The Gujarat High Court on Tuesday began the hearing on the petition filed by Zakia Jafri against a lower court's order upholding the clean chit given by Special Investigation Team to Prime Minister Narendra Modi and others with regard to the 2002 riots. Jafri's husband, former Congress MP Ehsan Jafri, was among those who were killed in the riots.
Advocate Mihir Desai, Jafri's lawyer, today argued before Justice Sonia Gokani. The magistrate's court had wrongly held that it cannot order investigation of riots cases because it did not fall in its jurisdiction, Desai said. Neither SIT nor the magistrate's court considered the first interim probe report of SIT filed by its member A K Malhotra when the case was before the Supreme Court, he said.
Asserting that there was "a larger conspiracy" behind the riots, Desai said "what happened post-February 27, 2002 (Godhra train burning incident) was not spontaneous outpouring of anger of people. A built-up was allowed which led to February 28 (riots). "It might be a reaction on what happened on February 27. But there was a failure to impose curfew and the failure to take precautionary measures to ensure that the Bandh (in protest against Godhra incident) should be peaceful," he said. Desai also pointed out certain hate speeches contributed to the riots.
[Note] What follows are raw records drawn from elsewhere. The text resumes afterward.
Lemma members_fields ms : forall n t, ms <> [] -> (List.length ms <= n)%nat -> Forall (part_member 1) ms ->
  members n (fields_text ms +:+ String "}" t) = Some (map (compact_member html) ms).
Proof.
  induction ms as [|m ms IH]; intros n t Hne Hn Hf; [done|]. apply Forall_cons in Hf as [Hm Hf]. destruct n as [|n]; [simpl in Hn; lia|].
  rewrite fields_cons, <- str_app_assoc. destruct ms as [|m2 ms]; rewrite members_cons by done; [done|].
  cbn [String.append skip_ws]. change (json_space ",") with false. cbv iota. by rewrite IH by (done || (simpl in *; lia)).
Qed.
Lemma scan_members_fields d ms : forall n f t, ms <> [] -> (List.length ms <= n)%nat -> Forall (part_member d) ms -> (String.length (fields_text ms) <= f)%nat ->
  scan_members (scan_value (S f)) n d (fields_text ms +:+ String "}" t) = Some t.
Proof.
  induction ms as [|m ms IH]; intros n f t Hne Hn Hf Hl; [done|]. apply Forall_cons in Hf as [Hm Hf]. destruct n as [|n]; [simpl in Hn; lia|].
  rewrite fields_cons in *. rewrite str_length_app in Hl. rewrite <- str_app_assoc. destruct ms as [|m2 ms]; rewrite scan_members_cons by (done || lia); [done|].
  cbn [String.append skip_ws]. change (json_space ",") with false. cbv iota. apply IH; try done; [simpl in *; lia|]. cbn [String.append String.length] in Hl. lia.
Qed.

Lemma marshal_shape ms : marshal_members html ms = String "{" (fields_text ms +:+ "}").
Proof. done. Qed.
Lemma fields_not_end m ms u {A} (a : string -> A) (b : A) : match skip_ws (fields_text (m :: ms) +:+ u) with String "}"%char s => a s | _ => b end = b.
Proof. destruct (fields_head m ms) as [r ->]. done. Qed.
Lemma marshal_scan d ms t n : (d < max_nesting)%nat -> Forall (part_member (S d)) ms -> (String.length (marshal_members html ms) <= n)%nat ->
  scan_value (S n) d (marshal_members html ms +:+ t) = Some t.
Proof.
  intros Hd Hf Hn. rewrite marshal_shape in *. cbn [String.length] in Hn. rewrite str_length_app in Hn. cbn [String.length] in Hn.
  cbn [scan_value String.append skip_ws]. change (json_space "{") with false. change (Ascii.eqb "{" "[") with false. change (Ascii.eqb "{" "{") with true. cbv iota.
  destruct (Nat.leb_spec max_nesting d); [lia|]. destruct ms as [|m ms]; [done|].
  rewrite <- str_app_assoc, fields_not_end. cbn [String.append]. destruct n as [|n]; [lia|]. apply scan_members_fields; [done| |done|lia].
  rewrite str_length_app. pose proof (fields_count (m :: ms)). lia.
Qed.
Lemma marshal_part d ms : (d < max_nesting)%nat -> Forall (part_member (S d)) ms -> json_part d (marshal_members html ms).
Proof. intros Hd Hf. eexists. rewrite <- (str_app_nil_r (marshal_members html ms)). by apply marshal_scan. Qed.
Lemma marshal_object ms : Forall (part_member 1) ms ->
  shape_of (marshal_members html ms) = Some ObjectShape /\ object_members (marshal_members html ms) = map (compact_member html) ms.
Proof.
  intros Hf. unfold shape_of. rewrite part_valid by (apply marshal_part; [apply nesting_two; lia|done]). split; [done|].
  rewrite marshal_shape. unfold object_members. cbn [skip_ws]. change (json_space "{") with false. cbv iota. destruct ms as [|m ms]; [done|]. rewrite fields_not_end.
  rewrite members_fields; [done|done| |done]. rewrite str_length_app. pose proof (fields_count (m :: ms)). cbn [String.length]. lia.
Qed.
End write.

(** ** A scanned literal is unquoted *)
Lemma getu4_inv s v : getu4 s = Some v -> exists a b c d u, s = String backslash (String "u" (String a (String b (String c (String d u))))) /\ is_hex a && is_hex b && is_hex c && is_hex d = true.
Proof.
  destruct s as [|x [|y [|a [|b [|c [|d u]]]]]]; try done. unfold getu4. destruct (Ascii.eqb_spec x backslash) as [->|]; [|done]. destruct (Ascii.eqb_spec y "u") as [->|]; [|done].
  cbn [andb]. destruct (is_hex a && is_hex b && is_hex c && is_hex d) eqn:E; [|done]. intros _. by exists a, b, c, d, u.
Qed.
Lemma is_Some_prepend a o : is_Some o -> is_Some (prepend a o).
Proof. intros [b ->]. by eexists. Qed.
Lemma scan_escape c e s : c = backslash -> scan_string (String c (String e s)) = 
  match String e s with
  | String "u"%char (String a (String b (String d (String e s'')))) => if is_hex a && is_hex b && is_hex d && is_hex e then scan_string s'' else None
  | String e s'' => if byte_in e (String dquote (String backslash "/bfnrt")) then scan_string s'' else None
  | "" => None
  end.
Proof. by intros ->. Qed.
Lemma scan_hex a b c d s : is_hex a && is_hex b && is_hex c && is_hex d = true ->
  scan_string (String backslash (String "u" (String a (String b (String c (String d s)))))) = scan_string s.
Proof. intros H. cbn [scan_string]. by rewrite H. Qed.
Lemma scan_string_ends s r : scan_string s = Some r -> (String.length r < String.length s)%nat.
Proof. intros H. destruct (scan_string_prefix s r H) as (p & -> & Hp). rewrite str_length_app. destruct p; [done|cbn [String.length]; lia]. Qed.

Lemma unquote_scanned b : forall r, scan_string (b +:+ String dquote r) = Some r -> is_Some (unquote_literal b).
Proof.
  induction b as [b IH] using (induction_ltof1 _ String.length). unfold ltof in IH. intros r H. destruct b as [|c b]; [by eexists|].
  unfold unquote_literal. cbn [unquote_from]. destruct (Ascii.eqb_spec c backslash) as [->|Hb].
  - destruct (unicode_rune (String backslash b)) as [[v n]|] eqn:Eu.
    + apply is_Some_prepend. rewrite unquote_from_drop. unfold unicode_rune in Eu. destruct (getu4 (String backslash b)) as [u|] eqn:E; [|done].
      destruct (getu4_inv _ _ E) as (x1 & x2 & x3 & x4 & b' & [= ->] & Hx). cbn [String.append] in H. rewrite scan_hex in H by done.
      assert (n = 6%nat \/ exists w, n = 12%nat /\ getu4 b' = Some w) as [->|(w & -> & Ew)].
      { change (str_drop 6 _) with b' in Eu. destruct (is_surrogate u); [|left; congruence]. destruct (getu4 b') as [w|] eqn:Ew; [|left; congruence].
        destruct (utf16_decode u w); [right; exists w; split; congruence|left; congruence]. }
      * apply (IH b') with (r := r); [cbn [String.length]; lia|done].
      * destruct (getu4_inv _ _ Ew) as (y1 & y2 & y3 & y4 & b2 & -> & Hy). cbn [String.append] in H. rewrite scan_hex in H by done.
        apply (IH b2) with (r := r); [cbn [String.length]; lia|done].
    + destruct b as [|e b].
      { exfalso. cbn [String.append] in H. change (scan_string r = Some r) in H. apply scan_string_ends in H. lia. }
      cbn [String.append] in H. rewrite scan_escape in H by done. destruct (decide (e = "u"%char)) as [->|He].
      { exfalso. destruct b as [|x1 [|x2 [|x3 [|x4 b]]]]; cbn [String.append] in H; [destruct r as [|? [|? [|? ?]]]; done|destruct r as [|? [|? ?]]; try done; by destruct (is_hex x1)|
          destruct r as [|? ?]; try done; by destruct (is_hex x1), (is_hex x2)|by destruct (is_hex x1), (is_hex x2), (is_hex x3)|].
        destruct (is_hex x1 && is_hex x2 && is_hex x3 && is_hex x4) eqn:Ex; [|done]. unfold unicode_rune, getu4 in Eu. change (Ascii.eqb backslash backslash) with true in Eu.
        change (Ascii.eqb "u" "u") with true in Eu. cbn [andb] in Eu. rewrite Ex in Eu. repeat case_match; done. }
      assert (byte_in e (String dquote (String backslash "/bfnrt")) = true /\ scan_string (b +:+ String dquote r) = Some r) as [H1 H2].
      { destruct (byte_in e (String dquote (String backslash "/bfnrt"))) eqn:E; destruct e as [[] [] [] [] [] [] [] []]; done. }
      assert (exists d, simple_escape e = Some d) as [d ->] by (destruct e as [[] [] [] [] [] [] [] []]; try done; by eexists).
      apply is_Some_prepend. rewrite unquote_from_drop. apply (IH b) with (r := r); [cbn [String.length]; lia|done].
  - cbn [String.append scan_string] in H. destruct (Ascii.eqb c dquote) eqn:Eq.
    { exfalso. injection H as H. apply (f_equal String.length) in H. rewrite str_length_app in H. cbn [String.length] in H. lia. }
    rewrite (proj2 (Ascii.eqb_neq _ _) Hb) in H. destruct (bz c <? 32) eqn:Ew; [done|]. cbn [orb]. cbv zeta. apply is_Some_prepend. rewrite unquote_from_drop.
    destruct (decode_rune_inv (String c b)) as [[_ ?]|[E|(v & n & E & D)]]; [done| |].
    + rewrite E. cbn [snd pred str_drop]. apply (IH b) with (r := r); [cbn [String.length]; lia|done].
    + rewrite E. cbn [snd]. pose proof (decoded_pos _ _ _ D) as Hn. destruct n as [|n]; [lia|]. cbn [pred].
      apply (IH _) with (r := r); [rewrite str_length_drop; cbn [String.length]; lia|].
      rewrite <- (scan_string_plain (str_take n b) (str_drop n b +:+ String dquote r)); [by rewrite str_app_assoc, str_take_drop|].
      destruct (decoded_bytes _ _ _ D) as [(c' & _ & Ec & Hc)|[_ Hc]]; destruct (decoded_encode _ _ _ D) as [Et Hl].
      * rewrite Ec in Hl. injection Hl as ->. done.
      * pose proof (str_take_app_length (encode_rune v) (str_drop (S n) (String c b))) as Ht. rewrite <- Hl, <- Et in Ht. rewrite <- Ht in Hc. cbn [str_take str_forall] in Hc. apply andb_true_iff in Hc as [_ Hc]. eapply str_forall_impl; [|exact Hc].
        intros x. unfold ascii_byte. destruct x as [[] [] [] [] [] [] [] []]; done.
Qed.

(** ** Reading an object *)
Lemma skip_ws_idem s : skip_ws (skip_ws s) = skip_ws s.
Proof. induction s as [|c s IH]; [done|]. cbn [skip_ws]. destruct (json_space c) eqn:E; [done|]. cbn [skip_ws]. by rewrite E. Qed.
Lemma members_parts d n : forall s ms m f r, members n s = Some ms -> (1 <= d)%nat -> scan_members (scan_value m) f d s = Some r -> Forall (part_member d) ms.
Proof.
  induction n as [|n IH]; intros s ms m f r; cbn [members]; [done|]. destruct (decode_scalar (skip_ws s)) as [[[| | | |key] s2]|] eqn:Ek; try done.
  intros Hms Hd Hs. destruct f as [|f]; [done|]. cbn [scan_members] in Hs. destruct (skip_ws s) as [|c s1] eqn:E1; [done|]. destruct (Ascii.eqb c dquote) eqn:Eq; [|done].
  assert (scan_string s1 = Some s2) as Hs2.
  { unfold decode_scalar in Ek. destruct (scan_scalar (String c s1)) as [u|] eqn:Eu; [|done]. assert (u = s2) as <- by (clear -Ek; repeat case_match; by simplify_eq).
    cbn [scan_scalar] in Eu. by rewrite Eq in Eu. }
  rewrite Hs2 in Hs. destruct (skip_ws s2) as [|c2 s3] eqn:E2; [done|]. destruct (decide (c2 = ":"%char)) as [->|]; [|destruct c2 as [[] [] [] [] [] [] [] []]; done].
  destruct (scan_value _ 1 (skip_ws s3)) as [s4|] eqn:Ev; [|done]. destruct (scan_value m d s3) as [s4'|] eqn:Ev'; [|done].
  assert (scan_value m d (skip_ws s3) = Some s4') as Ev2.
  { clear -Ev'. destruct m; [done|]. cbn [scan_value] in *. by rewrite skip_ws_idem. }
  pose proof (scan_depths _ _ _ _ _ _ _ Hd Ev2 Ev) as <-. destruct (scan_prefix _ _ _ _ Ev2) as (p & Ep & Hp). rewrite Ep, scalar_lexeme in Hms.
  assert (part_member d (key, p)) as Hm by (split; [by eapply decode_scalar_valid|done]).
  destruct (skip_ws s4') as [|c4 s5]; [done|]. destruct (decide (c4 = ","%char)) as [->|H1].
  - destruct (members n s5) as [l|] eqn:El; [|done]. injection Hms as <-. constructor; [done|by eapply IH].
  - destruct (decide (c4 = "}"%char)) as [->|H2]; [injection Hms as <-; by constructor|destruct c4 as [[] [] [] [] [] [] [] []]; done].
Qed.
Jafri had filed a complaint in the Supreme Court against Modi (the then Chief Minister of Gujarat) and 62 others including state ministers, police officials and BJP leaders, alleging that they were part of a wider conspiracy behind the post-Godhra riots.
The SC asked SIT to probe it. In February 2012, SIT filed a closure report before the magistrate giving a clean chit to Modi and others. Jafri's petition against SIT report was rejected by the metropolitan magistrate BJ Ganatra, so she moved the High Court.